Stored items -
'''
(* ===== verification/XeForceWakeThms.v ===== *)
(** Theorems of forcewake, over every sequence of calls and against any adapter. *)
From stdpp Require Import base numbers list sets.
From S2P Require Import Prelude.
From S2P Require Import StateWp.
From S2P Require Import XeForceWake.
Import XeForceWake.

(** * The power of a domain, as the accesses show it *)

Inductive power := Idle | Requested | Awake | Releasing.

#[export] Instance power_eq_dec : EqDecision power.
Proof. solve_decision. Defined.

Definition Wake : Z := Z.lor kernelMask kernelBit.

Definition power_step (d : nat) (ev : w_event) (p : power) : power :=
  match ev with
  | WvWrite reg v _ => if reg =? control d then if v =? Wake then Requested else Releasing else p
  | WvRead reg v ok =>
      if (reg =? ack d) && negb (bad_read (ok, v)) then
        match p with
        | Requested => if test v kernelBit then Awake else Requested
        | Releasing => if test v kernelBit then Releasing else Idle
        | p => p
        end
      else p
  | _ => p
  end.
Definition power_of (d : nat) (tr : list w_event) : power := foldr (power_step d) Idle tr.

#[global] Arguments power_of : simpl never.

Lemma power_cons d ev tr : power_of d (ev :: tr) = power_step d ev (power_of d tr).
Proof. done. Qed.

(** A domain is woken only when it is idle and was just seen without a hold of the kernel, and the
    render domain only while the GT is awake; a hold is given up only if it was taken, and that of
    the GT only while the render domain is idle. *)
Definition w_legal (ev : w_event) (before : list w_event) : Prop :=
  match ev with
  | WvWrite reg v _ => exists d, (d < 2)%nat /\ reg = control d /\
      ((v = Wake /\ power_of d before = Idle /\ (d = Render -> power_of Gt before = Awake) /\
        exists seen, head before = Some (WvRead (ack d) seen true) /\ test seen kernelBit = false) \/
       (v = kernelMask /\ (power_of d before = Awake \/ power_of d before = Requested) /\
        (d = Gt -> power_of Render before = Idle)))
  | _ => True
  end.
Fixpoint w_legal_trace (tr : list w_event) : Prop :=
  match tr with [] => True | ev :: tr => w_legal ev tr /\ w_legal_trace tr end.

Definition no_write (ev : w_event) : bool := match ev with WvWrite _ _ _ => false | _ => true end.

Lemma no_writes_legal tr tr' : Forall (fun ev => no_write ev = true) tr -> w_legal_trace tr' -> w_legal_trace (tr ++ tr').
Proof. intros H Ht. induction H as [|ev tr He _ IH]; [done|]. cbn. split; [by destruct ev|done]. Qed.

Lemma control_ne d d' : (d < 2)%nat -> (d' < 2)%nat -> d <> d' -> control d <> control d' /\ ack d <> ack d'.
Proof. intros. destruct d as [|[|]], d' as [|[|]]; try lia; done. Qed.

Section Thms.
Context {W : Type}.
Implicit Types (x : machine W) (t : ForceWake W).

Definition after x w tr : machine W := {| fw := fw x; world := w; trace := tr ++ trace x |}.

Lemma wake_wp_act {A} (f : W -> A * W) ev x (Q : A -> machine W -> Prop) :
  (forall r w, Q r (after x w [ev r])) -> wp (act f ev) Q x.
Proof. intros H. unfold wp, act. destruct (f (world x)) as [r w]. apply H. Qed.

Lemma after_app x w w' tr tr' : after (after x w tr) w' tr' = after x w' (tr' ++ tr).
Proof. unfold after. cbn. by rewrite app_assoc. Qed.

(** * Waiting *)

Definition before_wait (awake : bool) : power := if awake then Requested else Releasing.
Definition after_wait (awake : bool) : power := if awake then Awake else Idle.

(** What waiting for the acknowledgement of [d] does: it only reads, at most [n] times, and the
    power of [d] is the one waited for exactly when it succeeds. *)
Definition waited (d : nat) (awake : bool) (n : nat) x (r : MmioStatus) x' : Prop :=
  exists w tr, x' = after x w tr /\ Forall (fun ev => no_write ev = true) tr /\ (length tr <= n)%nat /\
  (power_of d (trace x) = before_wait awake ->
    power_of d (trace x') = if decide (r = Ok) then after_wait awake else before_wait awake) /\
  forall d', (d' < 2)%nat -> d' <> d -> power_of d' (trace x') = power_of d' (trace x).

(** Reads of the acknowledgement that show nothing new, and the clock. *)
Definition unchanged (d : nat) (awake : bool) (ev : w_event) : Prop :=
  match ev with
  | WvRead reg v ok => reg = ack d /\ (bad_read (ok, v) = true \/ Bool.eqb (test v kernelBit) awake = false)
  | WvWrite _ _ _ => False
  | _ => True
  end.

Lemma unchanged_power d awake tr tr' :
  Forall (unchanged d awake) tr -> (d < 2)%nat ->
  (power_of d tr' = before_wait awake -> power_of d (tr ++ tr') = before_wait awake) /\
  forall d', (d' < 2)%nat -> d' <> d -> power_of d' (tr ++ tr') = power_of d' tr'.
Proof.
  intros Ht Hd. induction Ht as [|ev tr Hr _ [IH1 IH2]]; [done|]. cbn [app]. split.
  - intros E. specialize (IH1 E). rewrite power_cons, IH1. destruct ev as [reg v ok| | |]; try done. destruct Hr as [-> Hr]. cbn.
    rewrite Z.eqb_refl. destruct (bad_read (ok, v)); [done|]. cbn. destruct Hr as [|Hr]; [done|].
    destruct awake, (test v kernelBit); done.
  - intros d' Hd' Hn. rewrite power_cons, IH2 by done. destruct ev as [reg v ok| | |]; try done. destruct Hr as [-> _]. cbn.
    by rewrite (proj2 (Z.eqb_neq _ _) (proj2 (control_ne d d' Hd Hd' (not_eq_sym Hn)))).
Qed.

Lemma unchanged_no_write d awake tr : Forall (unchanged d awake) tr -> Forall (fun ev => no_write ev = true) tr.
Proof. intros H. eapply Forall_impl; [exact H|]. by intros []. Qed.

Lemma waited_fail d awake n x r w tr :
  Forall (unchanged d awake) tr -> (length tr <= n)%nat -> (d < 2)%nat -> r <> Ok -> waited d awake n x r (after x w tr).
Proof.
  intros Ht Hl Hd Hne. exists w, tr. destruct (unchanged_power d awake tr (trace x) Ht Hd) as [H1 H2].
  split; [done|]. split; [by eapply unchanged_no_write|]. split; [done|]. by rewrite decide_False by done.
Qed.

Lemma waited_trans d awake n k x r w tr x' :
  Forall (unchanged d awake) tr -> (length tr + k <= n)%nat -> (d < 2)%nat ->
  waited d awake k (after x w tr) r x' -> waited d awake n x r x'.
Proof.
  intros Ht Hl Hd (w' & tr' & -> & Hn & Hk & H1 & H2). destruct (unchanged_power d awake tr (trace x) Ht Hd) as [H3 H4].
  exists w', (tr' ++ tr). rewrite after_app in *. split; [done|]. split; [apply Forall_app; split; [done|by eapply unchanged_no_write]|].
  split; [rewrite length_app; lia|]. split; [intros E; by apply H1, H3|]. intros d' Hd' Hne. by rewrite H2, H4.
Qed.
'''
'''
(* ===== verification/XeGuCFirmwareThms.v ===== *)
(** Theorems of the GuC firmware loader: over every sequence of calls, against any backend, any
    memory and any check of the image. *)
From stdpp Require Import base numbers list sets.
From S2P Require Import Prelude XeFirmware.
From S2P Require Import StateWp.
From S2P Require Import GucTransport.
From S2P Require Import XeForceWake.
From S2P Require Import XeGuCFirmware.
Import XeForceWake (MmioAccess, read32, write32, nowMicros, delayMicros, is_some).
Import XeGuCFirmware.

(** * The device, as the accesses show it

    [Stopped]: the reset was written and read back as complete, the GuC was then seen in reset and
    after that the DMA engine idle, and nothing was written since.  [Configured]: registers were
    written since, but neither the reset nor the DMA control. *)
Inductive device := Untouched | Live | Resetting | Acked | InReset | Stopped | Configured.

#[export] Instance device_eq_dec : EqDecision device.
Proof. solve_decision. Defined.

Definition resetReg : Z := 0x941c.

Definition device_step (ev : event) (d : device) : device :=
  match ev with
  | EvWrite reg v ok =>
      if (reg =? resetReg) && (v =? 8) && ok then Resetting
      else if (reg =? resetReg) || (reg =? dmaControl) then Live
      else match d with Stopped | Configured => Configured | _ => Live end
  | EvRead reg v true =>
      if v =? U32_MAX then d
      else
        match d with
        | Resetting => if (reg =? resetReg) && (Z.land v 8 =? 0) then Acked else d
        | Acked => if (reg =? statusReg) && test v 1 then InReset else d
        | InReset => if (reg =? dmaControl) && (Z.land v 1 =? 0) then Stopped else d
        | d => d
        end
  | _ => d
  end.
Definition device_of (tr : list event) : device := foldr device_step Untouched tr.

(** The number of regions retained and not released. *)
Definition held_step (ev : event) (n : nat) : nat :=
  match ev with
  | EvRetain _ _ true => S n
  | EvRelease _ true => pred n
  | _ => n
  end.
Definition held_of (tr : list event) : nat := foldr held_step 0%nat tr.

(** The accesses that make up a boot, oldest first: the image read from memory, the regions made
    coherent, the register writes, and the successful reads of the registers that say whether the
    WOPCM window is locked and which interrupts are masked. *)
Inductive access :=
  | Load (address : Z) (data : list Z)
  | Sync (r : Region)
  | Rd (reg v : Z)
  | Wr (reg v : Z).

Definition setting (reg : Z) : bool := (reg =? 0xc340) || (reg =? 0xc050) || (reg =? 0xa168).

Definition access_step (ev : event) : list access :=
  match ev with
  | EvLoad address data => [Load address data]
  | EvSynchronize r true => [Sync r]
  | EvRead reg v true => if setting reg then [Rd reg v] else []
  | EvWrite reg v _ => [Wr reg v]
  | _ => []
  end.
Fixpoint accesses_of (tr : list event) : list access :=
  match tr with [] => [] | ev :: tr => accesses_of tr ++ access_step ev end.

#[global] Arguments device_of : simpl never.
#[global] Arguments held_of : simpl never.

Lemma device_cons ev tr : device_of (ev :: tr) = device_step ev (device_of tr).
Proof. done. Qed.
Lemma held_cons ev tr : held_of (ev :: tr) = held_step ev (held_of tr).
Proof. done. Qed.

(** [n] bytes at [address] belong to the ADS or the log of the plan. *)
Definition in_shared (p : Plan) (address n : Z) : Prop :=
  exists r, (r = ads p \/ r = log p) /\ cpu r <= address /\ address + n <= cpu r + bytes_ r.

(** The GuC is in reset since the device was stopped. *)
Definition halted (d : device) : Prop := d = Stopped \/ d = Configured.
'''
In the records above, the line with "(* ===== verification/XeForceWakeThms.v" marks the start and the line with "(v = kernelMask" marks the end; copy that stretch exactly, both lines included, and nothing else.

(* ===== verification/XeForceWakeThms.v ===== *)
(** Theorems of forcewake, over every sequence of calls and against any adapter. *)
From stdpp Require Import base numbers list sets.
From S2P Require Import Prelude.
From S2P Require Import StateWp.
From S2P Require Import XeForceWake.
Import XeForceWake.

(** * The power of a domain, as the accesses show it *)

Inductive power := Idle | Requested | Awake | Releasing.

#[export] Instance power_eq_dec : EqDecision power.
Proof. solve_decision. Defined.

Definition Wake : Z := Z.lor kernelMask kernelBit.

Definition power_step (d : nat) (ev : w_event) (p : power) : power :=
  match ev with
  | WvWrite reg v _ => if reg =? control d then if v =? Wake then Requested else Releasing else p
  | WvRead reg v ok =>
      if (reg =? ack d) && negb (bad_read (ok, v)) then
        match p with
        | Requested => if test v kernelBit then Awake else Requested
        | Releasing => if test v kernelBit then Releasing else Idle
        | p => p
        end
      else p
  | _ => p
  end.
Definition power_of (d : nat) (tr : list w_event) : power := foldr (power_step d) Idle tr.

#[global] Arguments power_of : simpl never.

Lemma power_cons d ev tr : power_of d (ev :: tr) = power_step d ev (power_of d tr).
Proof. done. Qed.

(** A domain is woken only when it is idle and was just seen without a hold of the kernel, and the
    render domain only while the GT is awake; a hold is given up only if it was taken, and that of
    the GT only while the render domain is idle. *)
Definition w_legal (ev : w_event) (before : list w_event) : Prop :=
  match ev with
  | WvWrite reg v _ => exists d, (d < 2)%nat /\ reg = control d /\
      ((v = Wake /\ power_of d before = Idle /\ (d = Render -> power_of Gt before = Awake) /\
        exists seen, head before = Some (WvRead (ack d) seen true) /\ test seen kernelBit = false) \/
       (v = kernelMask /\ (power_of d before = Awake \/ power_of d before = Requested) /\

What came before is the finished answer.